I have started to use Debezium recently to deal with capture changes data in realtime and sink to the target database.
Instead of Kafka, I use Azure Event Hub with Kafka Connect to connect SQL Server and use confluent JDBC to sink changed data to the target database which is SQL Server.
I understand Debezium does async to have less impact on the performance of the database but is there any way I can increase the throughput of streaming?
Recently, I spin up Event Hub with minimum throughput units is 10 and auto-inflate to 20. So I expect Debezium + Kafka Connect + Event Hubs could stream 10MB - 20MB / second and the egress should be 20 - 40MB / second.
However, the real performance is worst. I manually import 10k of records to the source database which is less than 6MB. So I expect Debezium with sink connector will capture the changes and sink to the target database in a few seconds.
Instead of getting data at one, the sink connector manually updates the data to the target database.
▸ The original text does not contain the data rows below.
(** Partial correctness of any computation with a trivial postcondition. *)
Lemma wlp_True {S A} (m : M S A) (s : S) : wlp m (fun _ _ => True) s.
Proof. unfold wpf, any_fault. destruct (m s); exact Logic.I. Qed.

(** Total correctness: the run returns. *)
Lemma wp_exec {S A} (m : M S A) (Q : A -> S -> Prop) (s : S) :
  wp m Q s -> exists a s', m s = Ok a s' /\ Q a s'.
Proof. unfold wpf, no_fault. destruct (m s); [eauto | tauto]. Qed.

Lemma wp_wlp {S A} (m : M S A) (Q : A -> S -> Prop) (s : S) :
  wp m Q s -> wlp m Q s.
Proof. apply wp_faults. intros _ []. Qed.

(** A computation that can neither return nor raise another fault
    raises [f]. *)
Lemma wp_fault {S A} (m : M S A) (f : fault) (s : S) :
  wpf (eq f) m (fun _ _ => False) s -> m s = Fault f.
Proof. unfold wpf. destruct (m s); [tauto|congruence]. Qed.

#[export] Hint Rewrite @wp_ret @wp_bind @wp_get @wp_put @wp_gets @wp_modify
  @wp_raise @wp_lift : wp.

Arguments ret : simpl never.
Arguments bind : simpl never.
Arguments wpf : simpl never.

(** [wp_simpl] pushes [wp] through the monad's combinators; [wp_step]
    additionally applies a proved specification [H] of the next call and
    continues with its postcondition. *)
Ltac wp_simpl := autorewrite with wp; cbn beta iota.

(** [wp_case] splits on the scrutinee of the program at the head of a
    [wp] goal. *)
Ltac wp_case :=
  lazymatch goal with
  | |- wpf _ (match ?x with Some _ => _ | None => _ end) _ _ => destruct x eqn:?
  | |- wpf _ (if ?b then _ else _) _ _ => destruct b eqn:?
  | |- wpf _ (match ?x with [] => _ | _ :: _ => _ end) _ _ => destruct x eqn:?
  | |- wpf _ (match ?x with inl _ => _ | inr _ => _ end) _ _ => destruct x eqn:?
  end.

Tactic Notation "wp_step" uconstr(H) :=
  wp_simpl; eapply wp_mono; [eapply H | cbn beta; intros].

(** A lifted result keeps every invariant when faults are allowed. *)
Lemma preserves_lift_any {S A} (I : S -> Prop) (r : fault + A) :
  preserves any_fault I (lift r).
Proof. intros s Hs. apply wp_lift. destruct r; [exact Logic.I|exact Hs]. Qed.

#[export] Hint Resolve preserves_lift_any : pres.

(** [pres] proves [preserves F I m] by the structure of [m]: the monad's
    combinators are taken apart, branches are split, and the leaves are
    closed by the hints of the database [pres]. *)
Ltac pres_step :=
  lazymatch goal with
  | |- preserves _ _ (ret _) => apply preserves_ret
  | |- preserves _ _ get => apply preserves_get
  | |- preserves _ _ (gets _) => apply preserves_gets
  | |- preserves _ _ (bind _ _) => apply preserves_bind; [|intros ?]
  | |- preserves _ _ (modify _) => apply preserves_modify; intros ? ?
  | |- preserves _ _ (foreach _ _) => apply preserves_foreach; intros ?
  | |- preserves _ _ (foldM _ _ _) => apply preserves_foldM; intros ? ?
  | |- preserves _ _ (if ?b then _ else _) => destruct b
  | |- preserves _ _ (match ?x with Some _ => _ | None => _ end) => destruct x
  | |- preserves _ _ (match ?x with [] => _ | _ :: _ => _ end) => destruct x
  | |- preserves _ _ (match ?x with inl _ => _ | inr _ => _ end) => destruct x
  end.

Ltac pres := repeat pres_step; eauto with pres.

(** ** Machine-integer lemmas *)

Lemma wrap_u32_range z : is_u32 (wrap_u32 z).
Proof. unfold is_u32, wrap_u32. apply Z.mod_pos_bound. lia. Qed.

Lemma wrap_u64_range z : is_u64 (wrap_u64 z).
Proof. unfold is_u64, wrap_u64. apply Z.mod_pos_bound. lia. Qed.

Lemma wrap_i32_range z : is_i32 (wrap_i32 z).
Proof.
  unfold is_i32, wrap_i32.
  pose proof (Z.mod_pos_bound (z + 2 ^ 31) (2 ^ 32) ltac:(lia)). lia.
Qed.

Lemma wrap_u32_small z : is_u32 z -> wrap_u32 z = z.
Proof. unfold is_u32, wrap_u32. intros. apply Z.mod_small. lia. Qed.

Lemma wrap_u64_small z : is_u64 z -> wrap_u64 z = z.
Proof. unfold is_u64, wrap_u64. intros. apply Z.mod_small. lia. Qed.

Lemma wrap_i32_small z : is_i32 z -> wrap_i32 z = z.
Proof.
  unfold is_i32, wrap_i32. intros.
  rewrite Z.mod_small by lia. lia.
Qed.

Lemma wrap_u32_idem z : wrap_u32 (wrap_u32 z) = wrap_u32 z.
Proof. apply wrap_u32_small, wrap_u32_range. Qed.

Lemma wrap_i32_idem z : wrap_i32 (wrap_i32 z) = wrap_i32 z.
Proof. apply wrap_i32_small, wrap_i32_range. Qed.

Lemma wrap_u32_of_i32_nonneg z : 0 <= z -> is_i32 z -> wrap_u32 z = z.
Proof. unfold is_i32. intros. apply wrap_u32_small. unfold is_u32. lia. Qed.

#[export] Hint Resolve wrap_u32_range wrap_u64_range wrap_i32_range : mach.
#[export] Hint Rewrite wrap_u32_idem wrap_i32_idem : mach.

(** ** Lists *)

Lemma Forall_app_iff {A} (P : A -> Prop) (l1 l2 : list A) :
  Forall P (l1 ++ l2) <-> Forall P l1 /\ Forall P l2.
Proof. apply Forall_app. Qed.

Lemma last_snoc {A} (l : list A) (x : A) : last (l ++ [x]) = Some x.
Proof. induction l as [|y [|z l] IH]; cbn in *; auto. Qed.

Lemma lookup_snoc_length {A} (l : list A) (x : A) : (l ++ [x]) !! length l = Some x.
Proof. rewrite lookup_app_r by lia. rewrite Nat.sub_diag. reflexivity. Qed.

Lemma concat_map_snoc {A B} (g : A -> list B) (l : list A) x :
  concat (map g (l ++ [x])) = concat (map g l) ++ g x.
Proof. rewrite map_app, concat_app. cbn. rewrite app_nil_r. reflexivity. Qed.

(** Altering an element in a way [g] does not see. *)
Lemma concat_map_alter {A B} (g : A -> list B) (f : A -> A) i (l : list A) :
  (forall x, g (f x) = g x) -> concat (map g (alter f i l)) = concat (map g l).
Proof.
  intros Hf. f_equal. revert i. induction l as [|x l IH]; intros i; [reflexivity|].
  destruct i; cbn; f_equal; auto.
Qed.

(** The first component of a fold over pairs that is itself a fold. *)
(** A fold keeps what each of its steps keeps. *)
Lemma fold_left_preserves {A X} (P : A -> Prop) (f : A -> X -> A) (l : list X) a :
  (forall a x, P a -> P (f a x)) -> P a -> P (fold_left f l a).
Proof.
  intros Hf. revert a. induction l as [|x l IH]; intros a Ha; [exact Ha|]. apply IH, Hf, Ha.
Qed.

Lemma fst_fold_left {V W X} (g : V -> X -> V) (k : V * W -> X -> V * W) (l : list X) vw :
  (forall vw x, fst (k vw x) = g (fst vw) x) ->
  fst (fold_left k l vw) = fold_left g l (fst vw).
Proof.
  intros Hk. revert vw. induction l as [|x l IH]; intros vw; [reflexivity|].
  cbn [fold_left]. rewrite IH, Hk. reflexivity.
Qed.
(** ** Every handler keeps the invariant *)

Lemma next_knobs_settings e (ev : Event SetT) k :
  k_settings (next_knobs e ev k) = k_settings k.
Proof. destruct ev; cbn; try reflexivity. destruct (negb _); reflexivity. Qed.


Lemma handle_idle F e ev k s :
  ev_ok F (k_settings k) (e, ev) -> keeps_seen ev = true -> idle_at D k s ->
  wpf F (handle e ev) (fun _ s' => idle_at D (next_knobs e ev k) s') s.
Proof.
  intros [[Hok Hpid] Htick] Hk Hi. destruct ev; try discriminate; cbn [handle].
  - apply Start_idle; assumption.
  - apply Tick_idle; [split; assumption|apply Htick; reflexivity|exact Hi].
  - apply OnPids_idle; assumption.
  - apply OnFds_idle, Hi.
  - apply Flush_idle, Hi.
Qed.

(** The two handlers that shrink [seen_pids_] keep any property that
    does not depend on it growing. *)
Lemma handle_idle_shrink F e ev k s :
  (forall l seen pid, D l seen -> D l (set_erase pid seen)) ->
  (forall l seen, D l seen -> D l set_empty) ->
  keeps_seen ev = false -> idle_at D k s ->
  wpf F (handle e ev) (fun _ s' => idle_at D (next_knobs e ev k) s') s.
Proof.
  intros Herase Hclear Hk Hi. destruct ev; try discriminate; cbn [handle next_knobs].
  - revert s Hi. change (preserves F (idle_at D k) (OnRenamePids pids)).
    unfold OnRenamePids. pres. destruct H0 as (Hq & Hd & Hcfg).
    split; [exact Hq|]. split; [apply Herase, Hd|exact Hcfg].
  - unfold ClearIncrementalState. destruct Hi as (Hq & Hd & <-). wp_run.
    split; [exact Hq|]. split; [eapply Hclear, Hd|reflexivity].
Qed.

(** A property that does not depend on [seen_pids_] is kept by every
    handler. *)
Lemma handle_steady F e ev k s :
  (forall l seen seen', D l seen -> D l seen') ->
  ev_ok F (k_settings k) (e, ev) -> idle_at D k s ->
  wpf F (handle e ev) (fun _ s' => idle_at D (next_knobs e ev k) s') s.
Proof.
  intros Hany Hok Hi. destruct (keeps_seen ev) eqn:Hk.
  - apply handle_idle; assumption.
  - apply handle_idle_shrink; eauto.
Qed.

Lemma run_idle F evs k s :
  Forall (ev_ok F (k_settings k)) evs ->
  Forall (fun x => keeps_seen (snd x) = true) evs -> idle_at D k s ->
  wpf F (run evs) (fun _ s' => idle_at D (run_knobs evs k) s') s.
Proof.
  revert k s. induction evs as [|[e ev] evs IH]; intros k s Hok Hk Hi; [exact Hi|].
  apply Forall_cons in Hok as [Hok1 Hok], Hk as [Hk1 Hk].
  apply wp_foreach_cons. eapply wp_mono; [apply handle_idle; eassumption|].
  cbn beta. intros _ s1 Hi1. apply IH; [|exact Hk|exact Hi1].
  rewrite next_knobs_settings. exact Hok.
Qed.

End Tree.

Section Run.
Context {SetT : Type} `{IntSet SetT}.
Implicit Types (s : State SetT) (e : Env) (F : fault -> Prop).

#[export] Instance fresh_since_TreeInv old (seen0 : SetT) :
  TreeInv (fresh_since old seen0).
Proof.
  split; unfold fresh_since.
  - intros l seen pr _ Hnew [(new & -> & Hnd & Hin) Hmono]. split.
    + exists (new ++ [pr]). rewrite app_assoc, map_app. cbn [map].
      split; [reflexivity|]. split.
      * apply NoDup_app. split; [exact Hnd|]. split; [|apply NoDup_singleton].
        intros pid Hp ->%list_elem_of_singleton. apply Hin in Hp as [_ Hp]. congruence.
      * intros pid [Hp| ->%list_elem_of_singleton]%elem_of_app; rewrite count_insert.
        -- destruct (Hin _ Hp) as [H0 H1]. rewrite H1, orb_true_r. auto.
        -- rewrite Z.eqb_refl. split; [|reflexivity].
           destruct (set_count (p_pid pr) seen0) eqn:E; [|reflexivity].
           apply Hmono in E. congruence.
    + intros pid Hp. rewrite count_insert, (Hmono _ Hp). apply orb_true_r.
  - intros l seen tid [(new & -> & Hnd & Hin) Hmono]. split.
    + exists new. split; [reflexivity|]. split; [exact Hnd|].
      intros pid Hp. destruct (Hin _ Hp) as [H0 H1].
      rewrite count_insert, H1, orb_true_r. auto.
    + intros pid Hp. rewrite count_insert, (Hmono _ Hp). apply orb_true_r.
Qed.

(** The trivial property, for the invariants that hold of every run. *)
#[export] Instance True_TreeInv : TreeInv (fun (_ : list TreeProcess) (_ : SetT) => True).
Proof. split; auto. Qed.

(** Every entry is well typed. *)
#[export] Instance typed_TreeInv :
  TreeInv (fun l (_ : SetT) => Forall process_typed l).
Proof.
  split; [|auto]. intros l seen pr Hpr _ Hl. apply Forall_app. split; [exact Hl|].
  constructor; [exact Hpr|constructor].
Qed.

Lemma init_idle D cfg :
  D [] set_empty -> idle_at D (knobs (init_state cfg)) (init_state (SetT:=SetT) cfg).
Proof. intros HD. repeat split. exact HD. Qed.

(** Between handlers, the entries written are those of the trace. *)
Lemma quiescent_emitted s : quiescent s -> emitted s = trace_processes (trace s).
Proof.
  intros Hq. unfold emitted. rewrite (cur_fields_quiescent _ Hq). apply app_nil_r.
Qed.

Lemma idle_emitted D cfg s :
  idle_at D cfg s -> emitted s = trace_processes (trace s).
Proof. intros (Hq & _). apply quiescent_emitted, Hq. Qed.

(** ** Runs *)

Lemma handle_quiescent F e ev k s :
  ev_ok F (k_settings k) (e, ev) -> idle_at (fun _ (_ : SetT) => True) k s ->
  wpf F (handle e ev) (fun _ s' =>
    idle_at (fun _ (_ : SetT) => True) (next_knobs e ev k) s') s.
Proof. apply handle_steady; [apply _|auto]. Qed.
(** C35. On start the descriptors of every process are reported under
    one process: whatever the number of processes in /proc and of
    their open descriptors, [Start] returns having added at most one
    stats entry to the trace.  The loop over [seen_pids_] at the end of
    [WriteAllProcesses] does not reset [cur_ps_stats_process_] between
    pids, as the loops of [WriteAllProcessStats] and [OnFds] do, so
    that every descriptor is written to the entry of the first pid that
    reports one. *)
Theorem Start_stats_one_entry e s :
  quiescent s -> nstids_ok no_fault e ->
  exists s', Start e s = Ok tt s' /\ quiescent s' /\
    exists l, trace_stats (trace s') = trace_stats (trace s) ++ l /\ (length l <= 1)%nat.
Proof.
  intros Hq Hok.
  pose proof (Start_trace no_fault e (settings s) (tree_view s) (stats_view s) s Hok) as Hwp.
  apply wp_exec in Hwp as ([] & s' & Hrun & (Hq' & _) & Hw);
    [|split; [|reflexivity]; split; [exact Hq|split; reflexivity]].
  exists s'. split; [exact Hrun|]. split; [exact Hq'|].
  apply (f_equal sv_stats) in Hw. rewrite (stats_view_quiescent s' Hq') in Hw.
  cbn [sv_stats sv_handle] in Hw. rewrite Hw.
  replace (trace_stats (trace s)) with (sv_stats (stats_view s))
    by (rewrite (stats_view_quiescent s Hq); reflexivity).
  destruct (dump_all_procs_on_start_ _); [apply sv_all_processes_one|].
  exists []. rewrite app_nil_r. auto.
Qed.

End Stats.
Lemma WriteAllProcesses_rest e T T1 T2 s :
  extends TreePhase T T1 -> extends StatsPhase T1 T2 -> rest T s ->
  wlp (WriteAllProcesses e) (fun _ s' => rest T2 s') s.
Proof.
  intros H1 H2 Hs. unfold WriteAllProcesses. apply wp_bind.
  eapply wp_mono; [apply CacheProcFsScanStartTimestamp_rest, Hs|]. cbn beta. intros _ s0 Hs0.
  destruct (OpenProcDir e) as [proc_dir|];
    [|apply (rest_mono T1), (rest_mono T), Hs0; [apply H2|apply H1]].
  apply wp_bind. eapply wp_mono.
  { refine (preserves_scan_dir any_fault (shaped T TreePhase) _ _ _ _ s0
              (rest_shaped _ _ _ Hs0)).
    intros [] pid _. unfold proc_body.
    apply preserves_bind; [pres|intros _]. destruct (task_dir _ _); [|pres].
    apply preserves_scan_dir. intros [] tid _. unfold task_body. pres. }
  cbn beta. intros _ s1 Hs1. apply wp_bind.
  eapply wp_mono; [apply (FinalizeCurPacket_rest _ _ _ _ _ _ H1 Hs1)|]. cbn beta.
  intros _ s2 Hs2. rewrite wp_bind, wp_get. apply wp_bind. eapply wp_mono.
  { refine (preserves_foreach any_fault (shaped T1 StatsPhase) _ _ _ s2
              (rest_shaped _ _ _ Hs2)).
    intros pid. apply WriteFds_shaped. }
  cbn beta. intros _ s3 Hs3. apply (FinalizeCurPacket_rest _ _ _ _ _ _ H2 Hs3).
Qed.

Lemma OnFds_rest e fds T T' s :
  extends StatsPhase T T' -> rest T s -> wlp (OnFds e fds) (fun _ s' => rest T' s') s.
Proof.
  intros Hext Hs. unfold OnFds. wp_run; [apply (rest_mono T), Hs; apply Hext|].
  eapply wp_mono.
  { refine (preserves_foreach any_fault (shaped T StatsPhase) _ _ _ s (rest_shaped _ _ _ Hs)).
    intros pid_fds. unfold fds_body. pres. }
  cbn beta. intros _ s1 Hs1. apply (FinalizeCurPacket_rest _ _ _ _ _ _ Hext Hs1).
Qed.

(** An id that leaves [seen_pids_] will be described again. *)
Lemma erase_rest T pid s :
  rest T s -> rest T (with_seen_pids_ (set_erase pid (seen_pids_ s)) s).
Proof.
  intros (Ht & Hts & Hq & Hc). do 3 (split; [assumption|]). intros id.
  cbn [seen_pids_ with_seen_pids_]. rewrite count_erase. intros [_ Hid]%andb_prop.
  apply (Hc id Hid).
Qed.

#[local] Hint Resolve erase_rest : pres.

(** ** Families of properties of the trace *)

Section Family.
Variable Tk : list Mark -> list TracePacket -> bool -> Prop.
Hypothesis Tk_sent : forall ks ph, extends ph (Tk ks) (Tk (ks ++ [Sent ph])).
Hypothesis Tk_cleared : forall ks tr b, Tk ks tr b -> Tk (ks ++ [Cleared]) tr true.

Lemma handle_rest e (ev : Event SetT) ks s :
  rest (Tk ks) s ->
  wlp (handle e ev) (fun _ s' => rest (Tk (ks ++ handler_marks ev)) s') s.
Proof.
  intros Hs.
  assert (forall k1 k2, extends k2 (Tk (ks ++ [Sent k1])) (Tk (ks ++ [Sent k1; Sent k2])))
    as H2 by (intros k1 k2; change [Sent k1; Sent k2] with ([Sent k1] ++ [Sent k2]);
              rewrite app_assoc; apply Tk_sent).
  assert (forall k1 k2 s1, rest (Tk ks) s1 -> rest (Tk (ks ++ [Sent k1; Sent k2])) s1)
    as Hskip by (intros k1 k2 s1; apply rest_mono; intros tr b Ht;
                 apply (H2 k1 k2), (Tk_sent ks k1), Ht).
  destruct ev; cbn [handle handler_marks].
  - unfold Start, PostTask. rewrite wp_bind, wp_get, wp_bind. eapply wp_mono.
    { destruct (dump_all_procs_on_start_ _);
        [apply (WriteAllProcesses_rest e _ _ _ s (Tk_sent ks _) (H2 _ _) Hs)|].
      rewrite wp_ret. apply Hskip, Hs. }
    cbn beta. intros _ s1 Hs1. destruct (negb _); wp_simpl; exact Hs1.
  - unfold Tick, PostTask. wp_run; [exact I|].
    eapply wp_mono.
    { apply (WriteAllProcessStats_rest e _ _ _ _ (Tk_sent ks _) (H2 _ _)).
      exact Hs. }
    cbn beta. intros _ s1 Hs1. wp_run.
    destruct (tick_cache _ _) as [ticks []]; exact Hs1.
  - unfold OnPids. wp_run; [apply (rest_mono (Tk ks)), Hs; apply Tk_sent|].
    apply (WriteProcessTree_rest e _ _ _ s (Tk_sent ks _) Hs).
  - rewrite app_nil_r. revert s Hs. change (preserves any_fault (rest (Tk ks)) (OnRenamePids pids)).
    unfold OnRenamePids. pres.
  - apply (OnFds_rest e _ _ _ s (Tk_sent ks _) Hs).
  - rewrite app_nil_r. unfold Flush. wp_run. exact Hs.
  - unfold ClearIncrementalState. wp_run. destruct Hs as (Ht & Hts & Hq & _).
    split; [|split; [exact Hts|split; [exact Hq|]]].
    + unfold announce. st_norm. rewrite (proj1 Hq). apply (Tk_cleared _ _ _ Ht).
    + intros pid. cbn [seen_pids_]. st_norm. rewrite count_empty. discriminate.
Qed.

Lemma run_rest (evs : list (Env * Event SetT)) ks s :
  rest (Tk ks) s -> wlp (run evs) (fun _ s' => rest (Tk (ks ++ run_marks evs)) s') s.
Proof.
  revert ks s. induction evs as [|[e ev] evs IH]; intros ks s Hs.
  - unfold run_marks. cbn. rewrite app_nil_r. exact Hs.
  - apply wp_foreach_cons. eapply wp_mono; [apply handle_rest, Hs|]. cbn beta.
    intros _ s1 Hs1. unfold run_marks. cbn [map concat fst snd]. rewrite app_assoc.
    apply IH, Hs1.
Qed.

End Family.

(** ** The two families *)

Lemma typed_extends ph :
  extends ph (fun tr _ => Forall packet_typed tr) (fun tr _ => Forall packet_typed tr).
Proof.
  split; [auto|]. intros tr p Ht [Hp _]. apply Forall_app. split; [exact Ht|].
  constructor; [exact Hp|constructor].
Qed.

Lemma emits_app b ks1 new1 b1 ks2 new2 b2 :
  emits b ks1 new1 b1 -> emits b1 ks2 new2 b2 -> emits b (ks1 ++ ks2) (new1 ++ new2) b2.
Proof.
  intros H1 H2.
  induction H1; cbn; [exact H2|apply emits_skip|apply emits_sent|apply emits_cleared]; auto.
Qed.

Lemma released_refl tr0 b0 : released tr0 b0 [] tr0 b0.
Proof. exists []. rewrite app_nil_r. split; [reflexivity|constructor]. Qed.

Lemma released_app tr0 b0 ks tr b k new b' :
  released tr0 b0 ks tr b -> emits b k new b' -> released tr0 b0 (ks ++ k) (tr ++ new) b'.
Proof.
  intros (new0 & -> & He) Hk. exists (new0 ++ new).
  split; [symmetry; apply app_assoc|apply (emits_app _ _ _ _ _ _ _ He Hk)].
Qed.

Lemma released_sent tr0 b0 ks ph :
  extends ph (released tr0 b0 ks) (released tr0 b0 (ks ++ [Sent ph])).
Proof.
  split.
  - intros tr b Hr. rewrite <- (app_nil_r tr).
    apply (released_app _ _ _ _ _ _ _ _ Hr). do 2 constructor.
  - intros tr p Hr Hp. apply (released_app _ _ _ _ _ _ _ _ Hr).
    constructor; [exact Hp|constructor].
Qed.

Lemma released_cleared tr0 b0 ks tr b :
  released tr0 b0 ks tr b -> released tr0 b0 (ks ++ [Cleared]) tr true.
Proof.
  intros Hr. rewrite <- (app_nil_r tr). apply (released_app _ _ _ _ _ _ _ _ Hr).
  do 2 constructor.
Qed.

(** What [emits] says of the kinds alone: the packets are typed and
    their kinds are among those of the marks, in their order. *)
Lemma emits_kinds b ks new b' :
  emits b ks new b' ->
  exists ks', sublist ks' (sent_kinds ks) /\ Forall2 well_sent new ks'.
Proof.
  induction 1 as [b|b ph ks new b' _ (ks' & Hsub & Hall)
                 |ph ks p new b' Hp _ (ks' & Hsub & Hall)|b ks new b' _ IH]; cbn.
  - exists []. split; constructor.
  - exists ks'. split; [apply sublist_cons, Hsub|exact Hall].
  - exists (ph :: ks'). split; [apply sublist_skip, Hsub|constructor; assumption].
  - exact IH.
Qed.

(** What [emits] says of the flags when nothing is cleared: only the
    first packet can carry the flag, and it does when the announcement
    was pending. *)
Lemma emits_flags b ks new b' :
  Cleared ∉ ks -> emits b ks new b' ->
  match new with
  | [] => b' = b
  | p :: new' =>
      incremental_state_cleared p = b /\ b' = false /\
      Forall (fun q => incremental_state_cleared q = false) new'
  end.
Proof.
  intros Hc He. induction He as [b|b ph ks new b' _ IH|ph ks p new b' Hp He IH|];
    [reflexivity|apply IH; set_solver| |set_solver].
  split; [reflexivity|]. assert (Cleared ∉ ks) as Hks by set_solver.
  specialize (IH Hks). destruct new as [|q new]; [auto|].
  destruct IH as (Hq & -> & Hall). auto.
Qed.

Lemma handle_shaped e (ev : Event SetT) : preserves any_fault shaped_rest (handle e ev).
Proof.
  intros s Hs. eapply wp_mono; [|intros ? ? Hs'; exact Hs'].
  apply (handle_rest (fun _ tr _ => Forall packet_typed tr) (fun _ => typed_extends)
           (fun _ _ _ Ht => Ht) e ev [] s Hs).
Qed.

(** ** Reachable states *)

(** Every packet of the trace of a reachable state is well typed. *)
Lemma reachable_shaped cfg s : reachable cfg s -> shaped_rest s.
Proof.
  revert s. apply rtc_ind_r.
  - split; [constructor|]. split; [unfold is_u64; cbn; lia|]. split; [repeat split|].
    intros pid. cbn. rewrite count_empty. discriminate.
  - intros s1 s2 _ [e ev s1' s2' Hrun] IH.
    exact (preserves_Ok any_fault shaped_rest _ _ _ _ (handle_shaped e ev) IH Hrun).
Qed.

(** * Theorems *)

(** C8. The packets of a run: from a reachable state, a run of handlers
    that returns has only appended to the trace, and what it appended
    are well-typed packets of the kinds of its handlers, in their
    order, some of which may be missing: [Start] releases at most a
    packet with a process tree and then one with process stats,
    [Tick] at most one with process stats and then one with a process
    tree, [OnPids] at most a process tree, [OnFds] at most process
    stats, and the other handlers none.  The first packet released
    after a [ClearIncrementalState], and no other packet, carries
    [incremental_state_cleared]; the announcement is pending in the
    final state exactly when no packet has followed the last one. *)
Theorem run_emits cfg evs s s' :
  reachable cfg s -> run evs s = Ok tt s' ->
  exists new,
    trace s' = trace s ++ new /\
    emits (did_clear_incremental_state_ s) (run_marks evs) new
          (did_clear_incremental_state_ s').
Proof.
  intros Hr Hrun. destruct (reachable_shaped cfg s Hr) as (_ & Hts & Hq & Hc).
  assert (rest (released (trace s) (announce s) []) s) as Hs
    by (split; [apply released_refl|split; [|split]; assumption]).
  pose proof (wp_Ok any_fault _ _ _ _ _
                (run_rest (released (trace s) (announce s)) (released_sent _ _)
                   (released_cleared _ _) evs [] s Hs) Hrun) as (Hrel & _ & Hq' & _).
  rewrite (announce_quiescent _ Hq) in Hrel. rewrite (announce_quiescent _ Hq') in Hrel.
  exact Hrel.
Qed.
The following is my config. Please let me know if I need to change the configuration to improve performance. Any helps would be very much appreciated.
Kafka Connect: Kafk
bootstrap.servers=sqldbcdc.servicebus.windows.net:9093
group.id=connect-cluster-group
# connect internal topic names, auto-created if not exists
config.storage.topic=connect-cluster-configs
offset.storage.topic=connect-cluster-offsets
status.storage.topic=connect-cluster-status
# internal topic replication factors - auto 3x replication in Azure Storage
config.storage.replication.factor=1
offset.storage.replication.factor=1
status.storage.replication.factor=1
rest.advertised.host.name=connect
offset.flush.interval.ms=10000
connections.max.idle.ms=180000
metadata.max.age.ms=180000
auto.register.schemas=false
key.converter=org.apache.kafka.connect.json.JsonConverter
value.converter=org.apache.kafka.connect.json.JsonConverter
internal.key.converter=org.apache.kafka.connect.json.JsonConverter
internal.value.converter=org.apache.kafka.connect.json.JsonConverter
internal.key.converter.schemas.enable=false
internal.value.converter.schemas.enable=false
# required EH Kafka security settings
security.protocol=SASL_SSL
sasl.mechanism=PLAIN
sasl.jaas.config=org.apache.kafka.common.security.plain.PlainLoginModule required username="$ConnectionString" password="Endpoint=sb://sqldbcdc.servicebus.windows.net/;SharedAccessKeyName=RootManageSharedAccessKey;SharedAccessKey=**************************=";
producer.security.protocol=SASL_SSL
producer.sasl.mechanism=PLAIN
producer.sasl.jaas.config=org.apache.kafka.common.security.plain.PlainLoginModule required username="$ConnectionString" password="Endpoint=sb://sqldbcdc.servicebus.windows.net/;SharedAccessKeyName=RootManageSharedAccessKey;SharedAccessKey=**************************=";
consumer.security.protocol=SASL_SSL
consumer.sasl.mechanism=PLAIN
consumer.sasl.jaas.config=org.apache.kafka.common.security.plain.PlainLoginModule required username="$ConnectionString" password="Endpoint=sb://sqldbcdc.servicebus.windows.net/;SharedAccessKeyName=RootManageSharedAccessKey;SharedAccessKey=**************************=";
plugin.path=C:\kafka\libs
SQL Connector:
{
"name": "sql-server-connection",
"config": {
"connector.class": "io.debezium.connector.sqlserver.SqlServerConnector",
"tasks.max": "1",
"database.hostname": "localhost",
"database.port": "1433",
"database.user": "sa",
"database.password": "******",
"database.dbname": "demodb",
"database.server.name": "dbservername",
"table.whitelist": "dbo.portfolios",
"database.history":"io.debezium.relational.history.MemoryDatabaseHistory",
"transforms": "route",
"transforms.route.type": "org.apache.kafka.connect.transforms.RegexRouter",
"transforms.route.regex": "([^.]+)\\.([^.]+)\\.([^.]+)",
"transforms.route.replacement": "$3"
}
}
Sink Connector:
{
"name": "jdbc-sink",
"config":{
"connector.class": "io.confluent.connect.jdbc.JdbcSinkConnector",
"tasks.max": "1",
"topics": "portfolios",
"connection.url": "jdbc:sqlserver://localhost:1433;instance=NEWMSSQLSERVER;databaseName=demodb",
"connection.user":"sa",
"connection.password":"*****",
"batch.size":2000,
"transforms": "unwrap",
"transforms.unwrap.type": "io.debezium.transforms.ExtractNewRecordState",
"transforms.unwrap.drop.tombstones": false,
"transforms.unwrap.delete.handling.mode": "none",
"auto.create": "true",
"insert.mode": "upsert",
"delete.enabled":true,
"pk.fields": "portfolio_id",
"pk.mode": "record_key",
"table.name.format": "replicated_portfolios"
}
}